» **Try it**
Return the records in full, exactly as given.

Saved entries
(** *** The tar archive *)
Lemma pack_tar_gives epoch :
  triple (on_tree private) (pack_tar epoch name stage pending)
    (λ _ d, on_tree private d ∧
       ∃ data m, tree d !! pending = Some (File data m) ∧ good_tar version target arch data)
    (λ _, on_tree private).
Proof.
  unfold pack_tar. apply private_step; [by apply write_private, below_app| |done].
  intros _ d Hd. unfold get_tree, gets, mbind, py_bind.
  pose proof (tar_add_gives private (normalize epoch) (S (size (tree d))) stage name d Hd) as Ht.
  destruct (tar_add _ _ _ _ d) as [[es|x] d1]; [|by destruct Ht]. destruct Ht as [Hp1 Hes].
  pose proof (write_private_gives (tree d1) pending (gzip_bytes epoch (tar_bytes es)) Hp1
    (below_app _ _) d1 eq_refl) as Hw.
  destruct (write_file pending _ d1) as [[[]|x] d2]; [|done]. destruct Hw as [Hp2 [m Ht2]].
  split; [done|]. eexists _, m. split; [by rewrite Ht2, lookup_insert_eq|].
  exists epoch, es. split; [done|]. eapply Forall_impl; [exact Hes|]. intros e' (i & -> & Hi).
  unfold normalize. cbn. split_and!; [done| |done]. destruct (_ || _); auto.
Qed.

Definition good_archive (data : string) : Prop :=
  if String.eqb target "windows" then good_zip version target arch data
  else good_tar version target arch data.

Lemma fill_gives :
  triple (on_tree private) (fill root repo python e version target arch temp)
    (λ _ d, on_tree private d ∧
       ∃ data m, tree d !! pending = Some (File data m) ∧ good_archive data)
    (λ _, on_tree private).
Proof.
  unfold fill, good_archive. destruct (String.eqb_spec target "windows") as [Ht|Ht].
  - eapply triple_bind; [apply stage_files_staged; by subst|].
    intros ? d (commit & dirty & go & hashes & Hs).
    assert (keeps (on_tree (eq (tree d))) (epoch_of repo)) as He.
    { unfold epoch_of. apply within_bind; [|intros; solve_fs].
      destruct (dict_get _ environ) as [[]|]; try apply within_ret;
        (apply within_bind; [apply check_output_reads|intros; apply within_ret]). }
    specialize (He d eq_refl). unfold mbind, py_bind, on_tree in *.
    destruct (epoch_of repo d) as [[epoch|x] d1]; [|destruct He as [<- _]; apply Hs].
    rewrite He in Hs. by eapply pack_zip_gives.
  - apply private_step; [apply stage_files_private|intros _|done].
    apply private_step; [apply epoch_private|intros epoch; apply pack_tar_gives|done].
Qed.
End fill.

(** ** The contract of [package] *)


(** ** A sample build *)
Definition sample_sources : gmap path node :=
  list_to_map [
    (["r"], Dir 493); (["r"; "LICENSE"], File "GPL" 420); (["r"; "THIRD_PARTY.md"], File "notices" 420);
    (["r"; "s"], Dir 493); (["r"; "s"; "platform"], Dir 493); (["r"; "s"; "platform"; "windows"], Dir 493);
    (["r"; "s"; "platform"; "windows"; "README.md"], File "read me" 420); (["out"], Dir 493);
    (["out"; "veil-1.2.3-windows-amd64.zip"], File "an old archive" 420) ].
Definition sample_build : Tools := sample_tools (λ _, mret ()) (λ _, "abc").
Definition sample_packaged : result path * disk :=
  @package sample_build ["r"; "s"] ["r"] "python3" "1.2.3" "amd64" ["out"] "windows" (no_faults sample_sources).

» **Answer below**
(** *** The tar archive *)
Lemma pack_tar_gives epoch :
  triple (on_tree private) (pack_tar epoch name stage pending)
    (λ _ d, on_tree private d ∧
       ∃ data m, tree d !! pending = Some (File data m) ∧ good_tar version target arch data)
    (λ _, on_tree private).
Proof.
  unfold pack_tar. apply private_step; [by apply write_private, below_app| |done].
  intros _ d Hd. unfold get_tree, gets, mbind, py_bind.
  pose proof (tar_add_gives private (normalize epoch) (S (size (tree d))) stage name d Hd) as Ht.
  destruct (tar_add _ _ _ _ d) as [[es|x] d1]; [|by destruct Ht]. destruct Ht as [Hp1 Hes].
  pose proof (write_private_gives (tree d1) pending (gzip_bytes epoch (tar_bytes es)) Hp1
    (below_app _ _) d1 eq_refl) as Hw.
  destruct (write_file pending _ d1) as [[[]|x] d2]; [|done]. destruct Hw as [Hp2 [m Ht2]].
  split; [done|]. eexists _, m. split; [by rewrite Ht2, lookup_insert_eq|].
  exists epoch, es. split; [done|]. eapply Forall_impl; [exact Hes|]. intros e' (i & -> & Hi).
  unfold normalize. cbn. split_and!; [done| |done]. destruct (_ || _); auto.
Qed.

Definition good_archive (data : string) : Prop :=
  if String.eqb target "windows" then good_zip version target arch data
  else good_tar version target arch data.

Lemma fill_gives :
  triple (on_tree private) (fill root repo python e version target arch temp)
    (λ _ d, on_tree private d ∧
       ∃ data m, tree d !! pending = Some (File data m) ∧ good_archive data)
    (λ _, on_tree private).
Proof.
  unfold fill, good_archive. destruct (String.eqb_spec target "windows") as [Ht|Ht].
  - eapply triple_bind; [apply stage_files_staged; by subst|].
    intros ? d (commit & dirty & go & hashes & Hs).
    assert (keeps (on_tree (eq (tree d))) (epoch_of repo)) as He.
    { unfold epoch_of. apply within_bind; [|intros; solve_fs].
      destruct (dict_get _ environ) as [[]|]; try apply within_ret;
        (apply within_bind; [apply check_output_reads|intros; apply within_ret]). }
    specialize (He d eq_refl). unfold mbind, py_bind, on_tree in *.
    destruct (epoch_of repo d) as [[epoch|x] d1]; [|destruct He as [<- _]; apply Hs].
    rewrite He in Hs. by eapply pack_zip_gives.
  - apply private_step; [apply stage_files_private|intros _|done].
    apply private_step; [apply epoch_private|intros epoch; apply pack_tar_gives|done].
Qed.
End fill.

(** ** The contract of [package] *)


(** ** A sample build *)
Definition sample_sources : gmap path node :=
  list_to_map [
    (["r"], Dir 493); (["r"; "LICENSE"], File "GPL" 420); (["r"; "THIRD_PARTY.md"], File "notices" 420);
    (["r"; "s"], Dir 493); (["r"; "s"; "platform"], Dir 493); (["r"; "s"; "platform"; "windows"], Dir 493);
    (["r"; "s"; "platform"; "windows"; "README.md"], File "read me" 420); (["out"], Dir 493);
    (["out"; "veil-1.2.3-windows-amd64.zip"], File "an old archive" 420) ].
Definition sample_build : Tools := sample_tools (λ _, mret ()) (λ _, "abc").
Definition sample_packaged : result path * disk :=
  @package sample_build ["r"; "s"] ["r"] "python3" "1.2.3" "amd64" ["out"] "windows" (no_faults sample_sources).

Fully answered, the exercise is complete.